THE RECORDS Block Start
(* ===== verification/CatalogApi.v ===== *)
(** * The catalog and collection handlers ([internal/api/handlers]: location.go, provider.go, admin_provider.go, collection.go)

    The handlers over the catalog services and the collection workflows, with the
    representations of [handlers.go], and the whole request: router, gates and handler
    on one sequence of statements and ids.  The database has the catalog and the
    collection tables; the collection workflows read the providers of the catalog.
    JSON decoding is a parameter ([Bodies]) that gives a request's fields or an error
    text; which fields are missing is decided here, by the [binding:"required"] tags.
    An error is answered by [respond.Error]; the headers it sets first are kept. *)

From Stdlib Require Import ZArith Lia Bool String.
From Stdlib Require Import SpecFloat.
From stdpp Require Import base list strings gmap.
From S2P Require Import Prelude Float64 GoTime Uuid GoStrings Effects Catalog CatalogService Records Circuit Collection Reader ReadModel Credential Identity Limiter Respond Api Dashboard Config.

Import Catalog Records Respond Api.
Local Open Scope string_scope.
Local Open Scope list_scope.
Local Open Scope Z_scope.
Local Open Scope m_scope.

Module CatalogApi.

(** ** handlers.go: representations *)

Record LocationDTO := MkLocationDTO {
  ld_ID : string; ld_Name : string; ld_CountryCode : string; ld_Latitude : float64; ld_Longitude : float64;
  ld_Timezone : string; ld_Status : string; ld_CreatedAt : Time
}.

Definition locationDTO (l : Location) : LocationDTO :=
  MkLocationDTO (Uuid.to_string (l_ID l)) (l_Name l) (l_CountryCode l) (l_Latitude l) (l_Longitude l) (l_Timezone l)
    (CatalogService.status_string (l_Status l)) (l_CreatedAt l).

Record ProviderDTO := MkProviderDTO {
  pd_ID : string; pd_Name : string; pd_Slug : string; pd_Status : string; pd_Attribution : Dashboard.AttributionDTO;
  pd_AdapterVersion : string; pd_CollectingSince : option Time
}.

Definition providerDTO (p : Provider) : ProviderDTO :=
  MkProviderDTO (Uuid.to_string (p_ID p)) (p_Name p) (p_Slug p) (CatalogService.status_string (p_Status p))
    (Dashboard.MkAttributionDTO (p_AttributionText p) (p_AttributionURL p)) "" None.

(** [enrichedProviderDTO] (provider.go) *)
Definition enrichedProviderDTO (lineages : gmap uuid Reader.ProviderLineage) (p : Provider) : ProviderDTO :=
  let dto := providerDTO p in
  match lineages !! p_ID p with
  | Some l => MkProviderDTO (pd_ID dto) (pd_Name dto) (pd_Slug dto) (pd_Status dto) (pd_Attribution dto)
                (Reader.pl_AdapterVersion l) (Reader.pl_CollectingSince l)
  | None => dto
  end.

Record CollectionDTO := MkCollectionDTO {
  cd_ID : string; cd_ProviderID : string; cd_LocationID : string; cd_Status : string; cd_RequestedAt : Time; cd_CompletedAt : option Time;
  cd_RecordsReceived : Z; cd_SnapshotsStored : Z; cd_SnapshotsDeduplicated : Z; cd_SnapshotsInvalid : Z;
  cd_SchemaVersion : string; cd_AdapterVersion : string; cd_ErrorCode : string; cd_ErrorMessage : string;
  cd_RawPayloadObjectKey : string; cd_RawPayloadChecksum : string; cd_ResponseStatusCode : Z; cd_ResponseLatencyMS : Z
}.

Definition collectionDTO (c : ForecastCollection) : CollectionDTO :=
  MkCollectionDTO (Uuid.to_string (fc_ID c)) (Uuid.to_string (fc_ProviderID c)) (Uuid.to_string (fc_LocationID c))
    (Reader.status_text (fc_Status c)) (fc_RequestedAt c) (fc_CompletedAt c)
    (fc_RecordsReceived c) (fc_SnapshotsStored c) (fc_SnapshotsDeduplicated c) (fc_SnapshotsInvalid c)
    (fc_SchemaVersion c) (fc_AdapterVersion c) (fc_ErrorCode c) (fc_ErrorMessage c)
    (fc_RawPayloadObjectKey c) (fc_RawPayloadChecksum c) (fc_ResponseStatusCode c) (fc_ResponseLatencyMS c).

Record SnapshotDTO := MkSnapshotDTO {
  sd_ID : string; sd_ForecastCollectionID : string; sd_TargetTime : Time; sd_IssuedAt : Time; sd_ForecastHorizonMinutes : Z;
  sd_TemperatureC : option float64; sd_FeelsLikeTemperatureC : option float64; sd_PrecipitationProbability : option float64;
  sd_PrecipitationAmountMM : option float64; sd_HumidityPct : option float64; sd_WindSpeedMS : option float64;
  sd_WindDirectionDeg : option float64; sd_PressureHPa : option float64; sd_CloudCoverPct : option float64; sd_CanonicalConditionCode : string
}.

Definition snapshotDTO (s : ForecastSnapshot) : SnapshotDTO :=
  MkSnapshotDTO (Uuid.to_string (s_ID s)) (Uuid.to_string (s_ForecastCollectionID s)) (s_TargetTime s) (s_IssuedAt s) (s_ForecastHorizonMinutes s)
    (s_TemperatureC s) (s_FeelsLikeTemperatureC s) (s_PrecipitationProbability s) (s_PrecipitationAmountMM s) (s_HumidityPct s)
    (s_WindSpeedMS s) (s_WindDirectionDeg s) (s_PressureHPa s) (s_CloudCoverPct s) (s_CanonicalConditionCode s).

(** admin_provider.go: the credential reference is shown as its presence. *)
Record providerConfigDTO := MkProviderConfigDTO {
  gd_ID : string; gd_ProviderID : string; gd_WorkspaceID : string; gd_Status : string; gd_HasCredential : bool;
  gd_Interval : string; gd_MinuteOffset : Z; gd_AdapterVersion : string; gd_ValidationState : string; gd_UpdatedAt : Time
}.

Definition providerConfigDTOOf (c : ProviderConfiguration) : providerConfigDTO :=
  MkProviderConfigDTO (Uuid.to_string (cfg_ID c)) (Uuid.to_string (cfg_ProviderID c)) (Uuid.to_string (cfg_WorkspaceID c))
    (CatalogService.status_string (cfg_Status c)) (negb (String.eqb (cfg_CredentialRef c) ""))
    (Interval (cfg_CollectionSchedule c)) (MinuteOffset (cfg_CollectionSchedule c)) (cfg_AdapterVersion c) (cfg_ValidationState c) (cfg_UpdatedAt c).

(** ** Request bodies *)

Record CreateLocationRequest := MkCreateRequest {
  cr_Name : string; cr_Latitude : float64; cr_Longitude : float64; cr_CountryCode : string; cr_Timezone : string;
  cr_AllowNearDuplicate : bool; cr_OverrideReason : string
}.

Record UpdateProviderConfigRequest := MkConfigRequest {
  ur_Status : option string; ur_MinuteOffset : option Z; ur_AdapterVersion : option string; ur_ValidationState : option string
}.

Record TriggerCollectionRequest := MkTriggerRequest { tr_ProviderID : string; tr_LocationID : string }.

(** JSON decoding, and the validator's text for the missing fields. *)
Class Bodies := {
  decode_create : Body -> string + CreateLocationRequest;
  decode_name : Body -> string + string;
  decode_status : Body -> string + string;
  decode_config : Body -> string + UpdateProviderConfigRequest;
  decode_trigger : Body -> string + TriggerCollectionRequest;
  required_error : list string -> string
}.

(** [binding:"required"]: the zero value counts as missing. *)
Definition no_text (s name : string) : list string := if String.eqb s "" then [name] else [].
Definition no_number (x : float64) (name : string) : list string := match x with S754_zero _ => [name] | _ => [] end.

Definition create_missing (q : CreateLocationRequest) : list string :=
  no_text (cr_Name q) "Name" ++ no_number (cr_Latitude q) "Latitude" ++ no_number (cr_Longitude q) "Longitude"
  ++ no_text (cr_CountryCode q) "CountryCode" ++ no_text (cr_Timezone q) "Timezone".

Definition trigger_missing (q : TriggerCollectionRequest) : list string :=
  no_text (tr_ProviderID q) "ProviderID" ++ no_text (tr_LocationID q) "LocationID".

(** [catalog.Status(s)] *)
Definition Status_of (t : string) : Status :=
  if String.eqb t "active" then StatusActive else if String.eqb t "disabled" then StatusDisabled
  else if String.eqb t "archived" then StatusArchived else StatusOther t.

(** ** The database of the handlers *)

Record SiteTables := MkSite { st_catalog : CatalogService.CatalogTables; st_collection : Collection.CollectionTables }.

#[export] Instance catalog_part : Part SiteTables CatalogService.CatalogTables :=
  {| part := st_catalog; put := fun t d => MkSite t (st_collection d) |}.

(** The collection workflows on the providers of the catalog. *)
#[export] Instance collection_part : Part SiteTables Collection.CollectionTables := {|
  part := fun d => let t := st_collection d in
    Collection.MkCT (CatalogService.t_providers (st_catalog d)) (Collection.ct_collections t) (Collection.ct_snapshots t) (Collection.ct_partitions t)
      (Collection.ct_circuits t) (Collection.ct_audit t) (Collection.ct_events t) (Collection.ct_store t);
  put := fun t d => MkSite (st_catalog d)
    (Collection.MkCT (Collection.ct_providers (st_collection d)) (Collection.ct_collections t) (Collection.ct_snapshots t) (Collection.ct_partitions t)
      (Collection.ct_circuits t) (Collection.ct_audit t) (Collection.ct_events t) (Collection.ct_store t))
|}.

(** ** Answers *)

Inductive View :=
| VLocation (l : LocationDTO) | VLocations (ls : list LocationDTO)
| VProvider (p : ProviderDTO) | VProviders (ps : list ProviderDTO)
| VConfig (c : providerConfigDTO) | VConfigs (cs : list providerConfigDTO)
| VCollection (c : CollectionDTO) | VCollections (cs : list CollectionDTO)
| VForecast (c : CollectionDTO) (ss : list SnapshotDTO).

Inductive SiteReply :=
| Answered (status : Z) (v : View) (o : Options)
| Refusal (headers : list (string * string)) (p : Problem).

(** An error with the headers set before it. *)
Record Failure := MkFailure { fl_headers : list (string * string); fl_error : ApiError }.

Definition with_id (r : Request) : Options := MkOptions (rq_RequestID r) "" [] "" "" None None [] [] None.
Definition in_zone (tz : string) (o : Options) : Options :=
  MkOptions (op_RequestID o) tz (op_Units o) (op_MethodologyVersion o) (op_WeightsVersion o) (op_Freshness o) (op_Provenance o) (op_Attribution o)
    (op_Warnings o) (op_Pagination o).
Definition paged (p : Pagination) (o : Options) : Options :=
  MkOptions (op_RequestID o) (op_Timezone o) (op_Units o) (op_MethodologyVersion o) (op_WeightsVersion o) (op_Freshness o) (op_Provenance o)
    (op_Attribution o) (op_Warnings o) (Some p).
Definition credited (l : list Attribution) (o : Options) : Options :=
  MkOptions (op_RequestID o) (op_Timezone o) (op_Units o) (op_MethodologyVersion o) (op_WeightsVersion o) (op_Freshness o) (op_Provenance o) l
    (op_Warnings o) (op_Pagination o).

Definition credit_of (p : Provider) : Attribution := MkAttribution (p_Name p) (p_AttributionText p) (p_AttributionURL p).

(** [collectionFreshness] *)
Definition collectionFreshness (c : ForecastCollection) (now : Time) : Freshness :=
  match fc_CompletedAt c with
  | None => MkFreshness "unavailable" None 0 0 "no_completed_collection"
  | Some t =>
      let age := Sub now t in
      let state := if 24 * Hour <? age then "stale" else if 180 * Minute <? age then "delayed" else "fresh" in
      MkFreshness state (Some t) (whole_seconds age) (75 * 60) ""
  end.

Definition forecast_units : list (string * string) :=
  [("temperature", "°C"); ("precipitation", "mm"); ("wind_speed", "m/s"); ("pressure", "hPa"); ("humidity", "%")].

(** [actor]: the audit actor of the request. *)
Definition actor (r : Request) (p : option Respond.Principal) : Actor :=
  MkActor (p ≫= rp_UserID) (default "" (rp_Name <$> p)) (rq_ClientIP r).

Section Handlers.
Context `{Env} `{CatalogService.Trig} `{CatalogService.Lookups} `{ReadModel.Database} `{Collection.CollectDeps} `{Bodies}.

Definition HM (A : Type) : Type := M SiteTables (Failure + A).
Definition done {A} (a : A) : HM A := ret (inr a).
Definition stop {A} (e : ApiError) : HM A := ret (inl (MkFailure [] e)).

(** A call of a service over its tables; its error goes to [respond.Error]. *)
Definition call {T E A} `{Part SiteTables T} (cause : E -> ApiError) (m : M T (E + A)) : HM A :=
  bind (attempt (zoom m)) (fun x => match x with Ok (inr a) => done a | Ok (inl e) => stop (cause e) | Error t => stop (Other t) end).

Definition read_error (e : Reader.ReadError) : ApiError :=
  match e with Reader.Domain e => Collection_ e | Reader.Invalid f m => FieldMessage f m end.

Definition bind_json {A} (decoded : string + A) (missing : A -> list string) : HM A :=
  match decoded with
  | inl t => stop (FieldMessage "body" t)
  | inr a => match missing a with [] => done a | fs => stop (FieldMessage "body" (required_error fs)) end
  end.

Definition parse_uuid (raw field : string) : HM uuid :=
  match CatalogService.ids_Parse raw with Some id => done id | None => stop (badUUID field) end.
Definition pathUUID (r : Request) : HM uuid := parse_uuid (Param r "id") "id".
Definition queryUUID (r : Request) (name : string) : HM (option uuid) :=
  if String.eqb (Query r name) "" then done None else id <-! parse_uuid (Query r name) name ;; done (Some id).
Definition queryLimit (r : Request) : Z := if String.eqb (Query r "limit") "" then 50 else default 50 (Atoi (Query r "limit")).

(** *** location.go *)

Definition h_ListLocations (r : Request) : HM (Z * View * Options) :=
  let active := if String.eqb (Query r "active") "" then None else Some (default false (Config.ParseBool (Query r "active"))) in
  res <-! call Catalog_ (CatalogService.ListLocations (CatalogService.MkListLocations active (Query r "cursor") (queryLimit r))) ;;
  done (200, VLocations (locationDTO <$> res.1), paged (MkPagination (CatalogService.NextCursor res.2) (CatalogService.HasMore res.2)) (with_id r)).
THE RECORDS Block End
Which lines of the records above contain the word "UpdateProviderConfigRequest"? Report each one in full.

• _EXERCISE RESPONSE_
Record UpdateProviderConfigRequest := MkConfigRequest {
  decode_config : Body -> string + UpdateProviderConfigRequest;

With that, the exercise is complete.